> _TASK DIRECTIONS_: From the entries below, extract every line that includes the word "returning".

*** Opening of DATA RECORDS ***

Lemma observe_enough h deadline c : 0 < control_poll_ms c -> forall n m t f s, since t c s -> (0 < n)%nat -> (0 < m)%nat ->
  deadline - t < Z.of_nat n -> deadline - t < Z.of_nat m -> observe_accept env n h deadline f s = observe_accept env m h deadline f s.
Proof.
  intros Hp. induction n as [|n IH]; intros [|m] t f s Hs Hn Hm Hdn Hdm; try lia. cbn [observe_accept].
  eapply bind_agree; [assert (goes (attempt_result (outcome_of env h))) as Hk by (intros t' c'; pace); by apply Hk|].
  intros o s1 Hs1. cbv beta in Hs1. destruct o as [[| | | |]|]; try done.
  eapply (bind_agree _ _ _ _ (fun r s2 => match r with Ok k => t <= k /\ since k c s2 | Raise _ => True end) (fun _ _ => True)).
  { unfold attempt_result. apply wp_try, wp_bind. eapply wp_mono; [| |by apply now_spec]; intros ? s2 Hs2; by apply wp_ret. }
  intros [k|x] s2 Hs2; [|done]. cbv beta iota in Hs2. destruct Hs2 as [Hk Hs2]. destruct (Z.geb_spec k deadline) as [Hd|Hd]; [done|].
  eapply (bind_agree _ _ _ _ (fun o s3 => match o with None => since (k + 1) c s3 | Some _ => True end) (fun _ _ => True)).
  { apply wp_attempt. eapply wp_mono; [| |by apply (pause_spec deadline k c)]; by intros. }
  intros [x|] s3 Hs3; [done|]. apply (IH m (k + 1)); [done|lia..].
Qed.
Lemma await_enough deadline c : 0 < control_poll_ms c -> forall n m t f s, since t c s -> (0 < n)%nat -> (0 < m)%nat ->
  deadline - t < Z.of_nat n -> deadline - t < Z.of_nat m -> await_loop env n deadline f s = await_loop env m deadline f s.
Proof.
  intros Hp. induction n as [|n IH]; intros [|m] t f s Hs Hn Hm Hdn Hdm; try lia. cbn [await_loop].
  eapply bind_agree; [by apply goes_reap|]. intros [b e] s1 Hs1. cbv beta zeta in *.
  eapply (bind_agree _ _ _ _ (fun _ s' => s' = s1) (fun _ _ => True)); [done|]. intros s' ? ->. destruct (_ && b); [done|].
  eapply bind_agree; [by apply now_spec|]. intros k s2 [Hk Hs2]. destruct (Z.geb_spec k deadline) as [Hd|Hd]; [done|].
  eapply bind_agree; [by apply (pause_spec deadline k c)|]. intros u s3 Hs3. apply (IH m (k + 1)); [done|lia..].
Qed.

(** ** What never raises *)

Definition returns {A} (m : S A) : Prop := forall s, wp m (fun _ _ => True) (fun _ _ => False) s.
Lemma returns_bind {A B} (m : S A) (k : A -> S B) : returns m -> (forall a, returns (k a)) -> returns (bind m k).
Proof. intros Hm Hk s. apply wp_bind. eapply wp_mono; [| |by apply Hm]; [|done]. intros a s' _. apply Hk. Qed.
Lemma returns_attempt (m : S unit) : returns (attempt m).
Proof. intros s. apply wp_attempt. unfold wp. by destruct (m s) as [[?|?] ?]. Qed.
Lemma returns_result {A} (m : S A) : returns (attempt_result m).
Proof. intros s. unfold attempt_result. apply wp_try, wp_bind. unfold wp. by destruct (m s) as [[?|?] ?]. Qed.
Lemma returns_attempt_all (ms : list (S unit)) : returns (attempt_all ms).
Proof.
  induction ms as [|m ms IH]; [done|]. cbn [attempt_all]. apply returns_bind; [apply returns_attempt|]. intros e.
  apply returns_bind; [exact IH|done].
Qed.
Lemma returns_fail reason : returns (life (fail reason)).
Proof. intros s. apply (ServerInv.fail_returns reason (fun _ => True)); [|done]. intros s' _. unfold wp. by destruct (life _ _) as [[?|?] ?]. Qed.
Ltac returning := repeat lazymatch goal with
  | |- returns (bind _ _) => apply returns_bind; [|intros ?]
  | |- returns (attempt _) => apply returns_attempt
  | |- returns (attempt_result _) => apply returns_result
  | |- returns (attempt_all _) => apply returns_attempt_all
  | |- returns (life (fail _)) => apply returns_fail
  | |- returns (if ?b then _ else _) => destruct b
  | |- returns (match ?x with _ => _ end) => destruct x
  | |- returns _ => done
  end.
Lemma retire_accept_returns h o f : returns (retire_accept env h o f).
Proof. unfold retire_accept. returning. Qed.
Lemma failed_with_returns f : returns (failed_with f).
Proof. unfold failed_with, record_accept_shutdown_failure. returning. Qed.
Lemma settle_returns passes e : returns (settle_owners env passes e).
Proof. unfold settle_owners. cbv zeta. returning. Qed.
Lemma release_all_returns e : returns (release_all env e).
Proof. unfold release_all, then_all. returning. Qed.

(** ** Enough passes *)

Definition enough (c : GATEWAY_CONFIG) : nat := Datatypes.S (Z.to_nat (drain_timeout_ms c)).
Lemma read_now t c s : since t c s ->
  wp (attempt_result (now_ms env)) (fun r s' => match r with Ok n => t <= n /\ since n c s' | Raise _ => since t c s' end) (fun _ _ => False) s.
Proof. intros Hs. unfold attempt_result. apply wp_try, wp_bind. eapply wp_mono; [| |by apply now_spec]; intros ? s1 Hs1; by apply wp_ret. Qed.
Lemma bind_same {A B} (m m' : S A) (k : A -> S B) s : m s = m' s -> bind m k s = bind m' k s.
Proof. unfold bind. by intros ->. Qed.
(** [m] never raises and goes on with the clock. *)
Lemma goes_returns {A} (m : S A) t c s : goes m -> returns m -> since t c s -> wp m (fun _ => since t c) (fun _ _ => False) s.
Proof. intros Hg Hr Hs. specialize (Hg t c s Hs). specialize (Hr s). unfold wp in *. by destruct (m s) as [[?|?] ?]. Qed.
Lemma observe_returns h deadline c : 0 < control_poll_ms c -> forall n t f s, since t c s -> (0 < n)%nat -> deadline - t < Z.of_nat n ->
  wp (observe_accept env n h deadline f) (fun _ => since t c) (fun _ _ => False) s.
Proof.
  intros Hp. induction n as [|n IH]; intros t f s Hs Hn Hd; [lia|]. cbn [observe_accept]. apply wp_bind.
  eapply (wp_mono _ (fun _ => since t c) _ (fun _ _ => False)); [|done|].
  2:{ unfold attempt_result. apply wp_try, wp_bind. eapply wp_mono; [| |by apply goes_outcome]; intros ? s1 Hs1; by apply wp_ret. }
  intros [[| | | |]|] s1 Hs1; try by apply wp_ret. apply wp_bind.
  eapply wp_mono; [| |by apply (read_now t c)]; [|done]. intros [k|x] s2 Hs2; [|by apply wp_ret]. destruct Hs2 as [Hk Hs2].
  assert (forall k' s3, t <= k' -> since k' c s3 -> since t c s3) as Hmono by (intros k' s3 ? [? ?]; split; [lia|done]).
  destruct (Z.geb_spec k deadline) as [Hkd|Hkd]; [apply wp_ret; by apply (Hmono k)|]. apply wp_bind.
  eapply (wp_mono _ (fun o s3 => match o with None => since (k + 1) c s3 | Some _ => since k c s3 end) _ (fun _ _ => False)); [|done|].
  2:{ apply wp_attempt. eapply wp_mono; [| |by apply (pause_spec deadline k c)]; by intros. }
  intros [x|] s3 Hs3; [apply wp_ret; by apply (Hmono k)|]. eapply wp_mono; [| |apply (IH (k + 1)); [done|lia..]]; [|done].
  intros r s4. apply Hmono. lia.
Qed.
Lemma stop_enough passes t s : 0 < control_poll_ms (sv_config s) -> (enough (sv_config s) <= passes)%nat -> since t (sv_config s) s ->
  stop_accept_owner env passes s = stop_accept_owner env (enough (sv_config s)) s /\
  wp (stop_accept_owner env passes) (fun _ => since t (sv_config s)) (fun _ _ => False) s.
Proof.
  intros Hp Hn Hs. set (c := sv_config s) in *. unfold enough in *. unfold stop_accept_owner.
  split.
  - eapply (bind_agree _ _ _ _ (fun a s' => a = s /\ s' = s) (fun _ _ => True)); [done|]. intros ? ? [-> ->].
    destruct (sv_accept s) as [h|]; [|done].
    eapply bind_agree; [assert (goes (attempt (call env (e_cancel env h)))) as Hk by (intros t' c'; pace); by apply Hk|].
    intros x s1 Hs1. cbv zeta. eapply bind_agree; [by apply (read_now t c)|]. intros [k|y] s2 Hs2; [|done]. destruct Hs2 as [Hk Hs2].
    apply bind_same, (observe_enough h _ c Hp _ _ k); [done|fold c; lia..].
  - apply wp_bind. unfold wp at 1, self, get. destruct (sv_accept s) as [h|]; [|by apply wp_ret]. apply wp_bind.
    eapply (wp_mono _ (fun _ => since t c) _ (fun _ _ => False)); [|done|].
    2:{ apply wp_attempt. eapply wp_mono; [| |by apply goes_call; [apply ot_cancel|]]; by intros. }
    intros x s1 Hs1. cbv zeta. apply wp_bind. eapply wp_mono; [| |by apply (read_now t c)]; [|done].
    intros [k|y] s2 Hs2; [|by apply goes_returns; [apply goes_failed|apply failed_with_returns|]]. destruct Hs2 as [Hk Hs2]. fold c.
    assert (since t c s2) as Hs2' by (destruct Hs2; split; [lia|done]). apply wp_bind.
    eapply wp_mono; [| |apply (observe_returns h _ c Hp _ k); [done|lia..]]; [|done]. intros [o f] s3 Hs3. apply wp_bind.
    assert (since t c s3) as Hs3' by (destruct Hs3; split; [lia|done]).
    eapply wp_mono; [| |by apply goes_returns; [apply goes_retire_accept|apply retire_accept_returns|]]; [|done]. intros g s4 Hs4.
    by apply goes_returns; [apply goes_failed|apply failed_with_returns|].
Qed.
Lemma settle_enough passes t s e : 0 < control_poll_ms (sv_config s) -> (enough (sv_config s) <= passes)%nat -> since t (sv_config s) s ->
  settle_owners env passes e s = settle_owners env (enough (sv_config s)) e s.
Proof.
  intros Hp Hn Hs. set (c := sv_config s) in *. unfold enough in *. unfold settle_owners. apply bind_same. unfold attempt_result, try_except.
  match goal with |- (match ?a s with _ => _ end) = (match ?b s with _ => _ end) => assert (a s = b s) as ->; [|done] end.
  apply bind_same. eapply (bind_agree _ _ _ _ (fun a s' => a = s /\ s' = s) (fun _ _ => True)); [done|]. intros ? ? [-> ->].
  eapply (bind_agree _ _ _ _ (fun _ => since t c)); [destruct (bool_decide _); [by apply wp_ret|by apply goes_force]|]. intros u s1 Hs1.
  unfold await_connection_owners. eapply bind_agree; [by apply (now_spec t c)|]. intros k s2 [Hk Hs2].
  eapply (bind_agree _ _ _ _ (fun a s' => a = s2 /\ s' = s2) (fun _ _ => True)); [done|]. intros ? ? [-> ->].
  destruct Hs2 as [Hs2 E]. rewrite E. apply (await_enough _ c Hp _ _ k); [done|lia..].
Qed.

Lemma shutdown_enough passes s : 0 < control_poll_ms (sv_config s) -> (enough (sv_config s) <= passes)%nat ->
  shutdown_all env passes s = shutdown_all env (enough (sv_config s)) s /\ exists o, fst (shutdown_all env passes s) = Ok o.
Proof.
  intros Hp Hn. set (t := clock (sv_world s)). set (c := sv_config s) in *.
  assert (wp (attempt (let! running := state_is STATE_RUNNING in if running then life begin_drain else ret tt))
    (fun _ => since t c) (fun _ _ => False) s) as Hb.
  { apply goes_returns; [intros t' c'; pace|apply returns_attempt|split; [unfold t; lia|done]]. }
  split.
  - unfold shutdown_all. eapply bind_agree; [exact Hb|]. intros e0 s1 Hs1. assert (c = sv_config s1) as Ec by (symmetry; apply Hs1).
    rewrite Ec in *. destruct (stop_enough passes t s1 Hp Hn Hs1) as [Es Hw].
    etransitivity; [|apply bind_same; exact Es]. eapply bind_agree; [exact Hw|]. intros e1 s2 [Ht2 Ec2]. rewrite <- Ec2 in *.
    apply bind_same. by apply (settle_enough passes t).
  - assert (wp (shutdown_all env passes) (fun _ _ => True) (fun _ _ => False) s) as Hw.
    { unfold shutdown_all. apply wp_bind. eapply wp_mono; [| |exact Hb]; [|done]. intros e0 s1 Hs1. assert (c = sv_config s1) as Ec by (symmetry; apply Hs1).
      rewrite Ec in *. apply wp_bind. eapply wp_mono; [| |exact (proj2 (stop_enough passes t s1 Hp Hn Hs1))]; [|done]. intros e1 s2 _.
      match goal with |- wp ?m _ _ _ => assert (returns m) as Hr; [|apply Hr] end.
      apply returns_bind; [apply settle_returns|]. intros [terminal e2]. apply returns_bind; [done|]. intros s3. destruct (_ || _); [done|].
      apply returns_bind; [unfold then_all; returning|]. intros e3. apply returns_bind; [done|]. intros s4.
      destruct (sv_pool s4); [|apply release_all_returns]. apply returns_bind; [apply returns_result|]. intros [[]|x]; [|done|done].
      apply returns_bind; [done|]. intros u. apply release_all_returns. }
    unfold wp in Hw. destruct (shutdown_all env passes s) as [[o|e] s']; [by exists o|done].
Qed.
End clock.

Section theorem.
Context {R W : Type} `{ResourceOps R W} `{ControlAbi W}.
Context (env : server_env R W) (clock : W -> Z).
Context (given_registry : bool) (make_manager : listener_config TlsConfig -> M W (TlsProviderInfo * R)) (close_manager : M W unit).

*** Close of DATA RECORDS ***

> _RESPONSE BOX_:
Ltac returning := repeat lazymatch goal with
Proof. unfold retire_accept. returning. Qed.
Proof. unfold failed_with, record_accept_shutdown_failure. returning. Qed.
Proof. unfold settle_owners. cbv zeta. returning. Qed.
Proof. unfold release_all, then_all. returning. Qed.
      apply returns_bind; [unfold then_all; returning|]. intros e3. apply returns_bind; [done|]. intros s4.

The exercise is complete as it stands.